Friday, August 3, 2012


We continue to harvest and to plant new seeds. This month we harvested collards, cherry tomatoes, cucumbers, arugula, chard, purple bush beans, turnips, basil, kale, zucchini, yellow squash, beefsteak tomatoes, Japanese eggplant, mustard greens, beets, cubanelle peppers, carrots, plum tomatoes, spicy mustard and lettuce. We planted Congo watermelons, yellow squash, cucumbers, flaco bush beans, birds nest gourd, soybeans, Turkish orange eggplant and holy basil. We finished watering E. 111 St., W. 108 St. and Morris Ave. with the activated E.M. As the tomatoes, squash and cucumbers grow and the fruit/vegetable gets heavier we stake and re-stake them and build trellises to support the weight of the plant and also to prevent the vegetable from lying on the ground. The barley and wheat got damaged so we had to pull them up. We pulled up the cilantro to save the seeds. As we have in previous seasons, we have been weighing and documenting the amount of produce that we harvest each week.

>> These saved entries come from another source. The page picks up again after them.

(* ===== verification/RestartSafety.v ===== *)
(** * Orderly restarts

    The transactions of [Restart] and those of [StoreSystem] as one transition
    system: what holds in every state it reaches.  Admissions are part of it
    and check the barrier themselves. *)

From stdpp Require Import relations.
From S2P Require Import Prelude Text Float64 Json Canonical Catalogs Lifecycle Requests PoolDomain.
From S2P Require Import Tables Demo Roster World History WorkerStore Sessions ServiceRestart.
From S2P Require Import PoolSettle PoolAdmit WorkerFinish Terminal Redact Notices Evidence Outbox Restart.
From S2P Require Import Settlement Admissions LaunchIdentity Starts LaunchDemo Supervision StoreFrames StoreSystem.

(** ** The refusal carries the restart *)

Lemma digits_pretty n s : digits_value 0 (bytes (pretty_N_go n s)) = digits_value (Z.of_N n) (bytes s).
Proof.
  revert s. induction (N.lt_wf_0 n) as [n _ IH]; intros s.
  assert (n = 0 ∨ 0 < n)%N as [->|?] by lia; [by rewrite pretty_N_go_0|].
  rewrite pretty_N_go_step by done. rewrite IH by by apply N.div_lt. cbn [bytes digits_value].
  assert (Z.of_N n = 10 * Z.of_N (n `div` 10) + Z.of_N (n `mod` 10)) as Hn.
  { rewrite (N.div_mod n 10) at 1 by done. lia. }
  assert (n `mod` 10 < 10)%N as Hm by by apply N.mod_lt. revert Hn Hm. generalize (n `mod` 10)%N. intros m Hn Hm.
  assert (m = 0 ∨ m = 1 ∨ m = 2 ∨ m = 3 ∨ m = 4 ∨ m = 5 ∨ m = 6 ∨ m = 7 ∨ m = 8 ∨ m = 9)%N as Hc by lia.
  rewrite Hn. by destruct_or? Hc; subst m.
Qed.

Lemma parse_digit b rest :
  48 ≤ b ≤ 57 → ∀ s n, bytes s = b :: rest → digits_value 0 (b :: rest) = Some n → i64_MIN ≤ n ≤ i64_MAX →
  parse_i64 s = Some n.
Proof.
  intros Hb s n Es En Hn. unfold parse_i64. rewrite Es.
  assert (b = 48 ∨ b = 49 ∨ b = 50 ∨ b = 51 ∨ b = 52 ∨ b = 53 ∨ b = 54 ∨ b = 55 ∨ b = 56 ∨ b = 57) as Hc by lia.
  destruct_or? Hc; subst b; cbv beta iota zeta; rewrite En, Z.mul_1_l, (proj2 (Z.leb_le _ _)), (proj2 (Z.leb_le _ _));
    (done || apply Hn).
Qed.
(* ===== verification/Writer.v ===== *)
(** * The resident writer and its producers

    [agent-run-store/src/writer.rs] ([StoreWriter]), [writer/queued.rs]
    ([QueuedWriter]), the callback discipline of
    [sqlite-access/src/lib.rs] ([Database::call]), the broker's handle
    [agent-run-core/src/writer.rs] and the retry loop both producer lanes share
    ([broker_writer.rs], [storage_client.rs]: [drive]).

    A job is one envelope with the facts its payload is dispatched to and the
    unit it runs.  Submissions reach the connection one at a time; one call is
    modelled at the moment its callback runs. *)

From S2P Require Import Prelude Text Float64 Json Canonical Catalogs Lifecycle Requests PoolDomain.
From S2P Require Import Tables PoolLog Redact Evidence Failures Storage Inventory Receipts.
Import Kind.

(** ** The store writer *)

Record Job := mk_job {
  jb_header : EnvelopeHeader;
  jb_kind : OpKindRef;
  jb_facts : Facts;
  jb_checks : Checks;
  jb_decode : option Failure;             (* why a remote body does not decode *)
  jb_work : Work;
}.

Record StoreWriter := mk_writer {
  sw_conn : Conn;
  sw_epoch : Z;
  sw_degraded : option Degradation;
}.

(** What the environment answers during one callback: the clock, SQLite, the
    recovery probe's own boundaries and its read of receipts. *)
Record Answers := mk_answers {
  an_clock : option (string * Z);
  an_sqlite : Sqlite_;
  an_elapsed : Z;
  an_at : f64;
  an_lookup : option Z;
  an_probe_begin : option Z;
  an_probe_read : option Z;
  an_probe_rollback : option bool;
}.

Section writer.
Context `{Sha256, Chrono, JsonParser, SqliteDriver}.

(** [ops::unsupported]. *)
Definition unsupported_row (k : OpKindRef) : StorageRejection :=
  rejection_new RcUnsupported StGate ("operation " +:+ name k +:+ " is not supported by this writer").

(** [StoreWriter::run]. *)
Definition writer_run (an : Answers) (sw : StoreWriter) (authority : WriteAuthority) (job : Job)
  : StoreWriter * SubmitResult :=
  match an_clock an with
  | None => (sw, refuse RcStorageUnavailable StGate "monotonic clock is unavailable")
  | Some (boot_id, now_ns) =>
      let '(execution, attempt, generation) := jb_facts job in
      let '(c, e) :=
        execute (an_sqlite an) (an_elapsed an) (an_at an) (sw_conn sw) authority
          (mk_submission (jb_header job) (jb_kind job) execution attempt generation (jb_checks job)
             boot_id now_ns (sw_epoch sw)) (jb_work job) in
      (mk_writer c (sw_epoch sw) (match ex_degraded e with Some d => Some d | None => sw_degraded sw end),
       ex_result e)
  end.

(** [StoreWriter::apply_owned] and [StoreWriter::apply_local_owned]. *)
Definition apply_job (an : Answers) (sw : StoreWriter) (authority : WriteAuthority) (job : Job)
  : StoreWriter * SubmitResult :=
  if negb (implemented (jb_kind job)) then (sw, SrRejected (unsupported_row (jb_kind job)))
  else
    match jb_decode job with
    | Some f => (sw, SrRejected (from_error f StGate))
    | None => writer_run an sw authority job
    end.

(** [StoreWriter::lookup_digest]: an unsettled connection proves nothing. *)
Definition writer_lookup (an : Answers) (sw : StoreWriter) (authority : WriteAuthority) (id digest : string)
  : Failure + option SubmitResult :=
  if negb (is_autocommit (sw_conn sw)) then
    inl (Domain (invalid "writer receipt lookup requires a settled connection"))
  else
    match an_lookup an with
    | Some code => inl (Sqlite code)
    | None =>
        match lookup_digest (cn_db (sw_conn sw)) id authority digest with
        | Err e => inl (Domain e)
        | Ok r => inr r
        end
    end.

(** [StoreWriter::open]: the next epoch, committed, on a fresh connection. *)
Definition writer_open (db : WriterDb) : StoreWriter :=
  let db' := mk_wdb (wd_store db) (wd_receipts db) (wd_producers db) (wd_receipt_seq db) (wd_epoch db + 1) in
  mk_writer (mk_conn db' None) (wd_epoch db') None.

(** ** The queue *)

(** [probe_failure]. *)
Definition probe_failure (code : Z) (phase : RejectStage) (elapsed : Z) : SubmitResult :=
  let refusal := from_error (Persistence PoWriterApply (millis elapsed) 1 None (Some phase) (Sqlite code)) phase in
  let retryable := bool_decide (phase = StAcquire) && (primary_code code =? SQLITE_BUSY) in
  SrRejected (mk_rejection (if retryable then RcStorageUnavailable else rj_code refusal) (rj_stage refusal)
                (rj_message refusal) (rj_durable refusal) (rj_persistence refusal) (rj_domain refusal)).

(** [ready]: [None] lets the job run. *)
Definition ready (an : Answers) (sw : StoreWriter) : StoreWriter * option SubmitResult :=
  let stuck c := (mk_writer c (sw_epoch sw) (Some DgRollbackUncertain), Some (SrUnknown UcRollbackUncertain)) in
  match sw_degraded sw with
  | None => (sw, None)
  | Some DgCommitUncertain => (sw, Some (SrUnknown UcCommitUncertain))
  | Some DgRollbackUncertain => (sw, Some (SrUnknown UcRollbackUncertain))
  | Some DgUnknownWriter =>
      if negb (is_autocommit (sw_conn sw)) then stuck (sw_conn sw)
      else
        match an_probe_begin an with
        | Some code => (sw, Some (probe_failure code StAcquire (an_elapsed an)))
        | None =>
            let db := cn_db (sw_conn sw) in
            match an_probe_rollback an with
            | Some left_open => stuck (mk_conn db (if left_open then Some db else None))
            | None =>
                match an_probe_read an with
                | Some code => (sw, Some (probe_failure code StStatement (an_elapsed an)))
                | None =>
                    if wd_epoch db =? sw_epoch sw
                    then (mk_writer (sw_conn sw) (sw_epoch sw) None, None)
                    else (sw, Some (refuse RcConflict StAuthorization "writer epoch changed"))
                end
            end
        end
  end.

(** The callback of [QueuedWriter::submit] and [QueuedWriter::local]. *)
Definition callback (an : Answers) (sw : StoreWriter) (authority : WriteAuthority) (job : Job)
  : StoreWriter * (Failure + SubmitResult) :=
  let go :=
    match ready an sw with
    | (sw', Some r) => (sw', inr r)
    | (sw', None) => let '(sw'', r) := apply_job an sw' authority job in (sw'', inr r)
    end in
  if is_some (sw_degraded sw) && is_autocommit (sw_conn sw) then
    match writer_lookup an sw authority (hd_operation_id (jb_header job)) (hd_digest (jb_header job)) with
    | inl f => (sw, inl f)
    | inr (Some r) => (sw, inr r)
    | inr None => go
    end
  else go.

(** Why a call was not enqueued. *)
Inductive CallRefusal := CrRetentionGate | CrOverloaded | CrBytesFull | CrPayloadTooLarge | CrClosing.

(** [submit_error] on the refusals before acceptance, and the producer gate. *)
Definition call_refused (e : CallRefusal) : SubmitResult :=
  match e with
  | CrRetentionGate => SrNotEnqueued NeRetentionGate
  | CrOverloaded => SrNotEnqueued NeQueueFull
  | CrBytesFull => SrNotEnqueued NeBytesFull
  | CrClosing => SrNotEnqueued NeDraining
  | CrPayloadTooLarge => refuse RcPayloadTooLarge StGate "writer retained payload exceeds limit"
  end.

(** The fate of one call: refused at admission, as a closing queue refuses
    everything; accepted and run; or accepted with its result lost (the
    callback panicked or its worker died) after or without its effect. *)
Inductive Fate :=
  | FtRefused (e : CallRefusal)
  | FtRun (unwind : option bool)   (* the ROLLBACK of a transaction left open *)
  | FtLost (ran : bool).

Record Queue := mk_queue {
  qu_writer : StoreWriter;
  qu_poisoned : bool;
  qu_sealed : bool;                (* [admissions_closed] *)
}.

Definition lost_outcome : SubmitResult := SrUnknown UcWriterStopped.

(** [Database::call] after the callback: an open transaction is rolled back
    and never answers; one that stays open poisons the connection. *)
Definition settle_call (unwind : option bool) (q : Queue) (r : Failure + SubmitResult) : Queue * SubmitResult :=
  let sw := qu_writer q in
  match cn_open (sw_conn sw) with
  | Some tx =>
      let c := mk_conn (cn_db (sw_conn sw)) (if unwind is Some true then Some tx else None) in
      (mk_queue (mk_writer c (sw_epoch sw) (sw_degraded sw)) (qu_poisoned q || is_some unwind) (qu_sealed q),
       lost_outcome)
  | None => (q, match r with inl f => SrRejected (from_error f StStatement) | inr r => r end)
  end.

(** [QueuedWriter::submit] and [QueuedWriter::local]: one call.  A call
    accepted before the connection was poisoned is answered without running. *)
Definition queue_submit (fate : Fate) (an : Answers) (q : Queue) (authority : WriteAuthority) (job : Job)
  : Queue * SubmitResult :=
  match fate with
  | FtRefused e => (q, call_refused e)
  | _ =>
      if qu_poisoned q then (q, lost_outcome)
      else
        match fate with
        | FtRun unwind =>
            let '(sw, r) := callback an (qu_writer q) authority job in
            settle_call unwind (mk_queue sw (qu_poisoned q) (qu_sealed q)) r
        | FtLost ran =>
            let '(sw, _) := callback an (qu_writer q) authority job in
            let c := mk_conn (if ran then cn_db (sw_conn sw) else cn_db (sw_conn (qu_writer q))) None in
            (mk_queue (mk_writer c (sw_epoch sw) (sw_degraded sw)) true (qu_sealed q), lost_outcome)
        | FtRefused e => (q, call_refused e)
        end
  end.

(** [QueuedWriter::status]. *)
Definition queue_status (fate : Fate) (an : Answers) (q : Queue) (authority : WriteAuthority) (id digest : string)
  : OpStatus :=
  let missing := OsNotFound (sw_epoch (qu_writer q)) in
  match fate with
  | FtRun _ =>
      if qu_poisoned q then missing
      else
        match writer_lookup an (qu_writer q) authority id digest with
        | inr (Some (SrCommitted r)) => if bool_decide (wrc_digest r = digest) then OsCommitted r else missing
        | inr (Some (SrRejected r)) => OsRejected r
        | _ => missing
        end
  | _ => missing
  end.

(** The rows an admission seal refuses. *)
Definition is_admission (k : OpKindRef) : bool :=
  match k with
  | AdmitStart | AdmitProvider | AdmitProviderResume | AdmitPool | ReplacePoolMember => true
  | _ => false
  end.

(** [WriterHandle::submit] and [WriterHandle::local]: a sealed handle answers
    an admission from its receipt alone. *)
Definition handle_submit (fate : Fate) (an : Answers) (q : Queue) (authority : WriteAuthority) (job : Job)
  : Queue * SubmitResult :=
  let header := jb_header job in
  if qu_sealed q && is_admission (jb_kind job) then
    (q, match queue_status fate an q authority (hd_operation_id header) (hd_digest header) with
        | OsCommitted r => SrCommitted r
        | OsRejected r => SrRejected r
        | _ => SrNotEnqueued NeAdmissionsClosed
        end)
  else queue_submit fate an q authority job.

(** ** Producer lanes *)

(** [transient]. *)
Definition transient (r : NotEnqueuedReason) : bool :=
  match r with
  | NeRetentionGate | NeQueueFull | NeBytesFull | NeProducerFull | NeReservedForCritical | NeDegraded => true
  | _ => false
  end.

(** [expired]. *)
Definition lane_expired (uncertain : option UnknownCause) : SubmitResult :=
  match uncertain with
  | Some cause => SrUnknown cause
  | None => SrNotEnqueued NeDeadlineExpired
  end.

(** The [match result] of [drive]: the final answer, or another attempt of
    the identical envelope with the uncertainty so far. *)
Definition lane_answer (uncertain : option UnknownCause) (r : SubmitResult) : SubmitResult + option UnknownCause :=
  let unless_uncertain r := inl (match uncertain with Some cause => SrUnknown cause | None => r end) in
  match r with
  | SrCommitted receipt => inl (SrCommitted receipt)
  | SrRejected refusal =>
      if rj_durable refusal then inl (SrRejected refusal)
      else if bool_decide (rj_code refusal = RcStorageUnavailable) then inr uncertain
      else unless_uncertain (SrRejected refusal)
  | SrNotEnqueued reason =>
      if transient reason then inr uncertain else unless_uncertain (SrNotEnqueued reason)
  | SrUnknown cause => inr (Some cause)
  end.

(** [correlate]: a committed reply must be of this request. *)
Definition correlate (header : EnvelopeHeader) (op_kind : option string) (r : SubmitResult) : bool :=
  match r with
  | SrCommitted receipt =>
      bool_decide (wrc_operation_id receipt = hd_operation_id header)
      && bool_decide (wrc_digest receipt = hd_digest header)
      && bool_decide (wrc_producer receipt = hd_producer header)
      && (wrc_ordinal receipt =? hd_ordinal header)
      && match op_kind with Some k => bool_decide (k = wrc_op_kind receipt) | None => true end
  | _ => true
  end.

(** One turn of a lane's loop. *)
Inductive Turn :=
  | TnExpired                          (* the original deadline has passed *)
  | TnUnreached                        (* nothing was written: no connection *)
  | TnReply (r : SubmitResult)
  | TnLost (timed_out : bool).         (* written, and no usable reply *)

(** [drive] over its turns; [None] while the loop still runs. *)
Fixpoint drive (uncertain : option UnknownCause) (turns : list Turn) : option SubmitResult :=
  match turns with
  | [] => None
  | TnExpired :: _ => Some (lane_expired uncertain)
  | TnUnreached :: turns' => drive uncertain turns'
  | TnReply r :: turns' =>
      match lane_answer uncertain r with
      | inl answer => Some answer
      | inr uncertain' => drive uncertain' turns'
      end
  | TnLost timed_out :: turns' =>
      drive (Some (if timed_out then UcDeadlineDuringExecution else UcTransport)) turns'
  end.
End writer.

On our most productive day so far this season (7/13/12) we harvested:
Arugula: 6 lbs.
Mustard Greens: .75 lbs.
Swiss Chard: 18.25 lbs.
Cucumbers: 12.25 lbs.
Japanese Eggplant: .75 lbs.
Yellow Squash: 4 lbs.
Zucchini: 4.25 lbs.
Beets: 1.25 lbs.
Cherry Tomatoes: 1.5 lbs.
Kale: 10.5 lbs.
Basil: .8 lbs.
Another productive day (7/20/12) we harvested:
Eggplant: 4.5 lbs.
Cucumbers: 11.75 lbs
Zucchini: 5 lbs.
Yellow Squash: 3 lbs.
Cherry Tomatoes: 6 lbs.
Beans: .5 lbs.
Carrots: .75 lbs.
Japanese Eggplant: 4.5 lbs.
Arugula: .5 lbs.
Collards: 3.75 lbs.
Approximately 60 lbs. on 7/13 and approximately 40 lbs. on 7/20. Finally, one day Jan made vegetable pizza with whole wheat crust, tomatoes, basil, arugula, parsley, eggplant and mozzarella cheese. The month of August has just begun so the temperature is hot but we will continue to harvest till the end of the season.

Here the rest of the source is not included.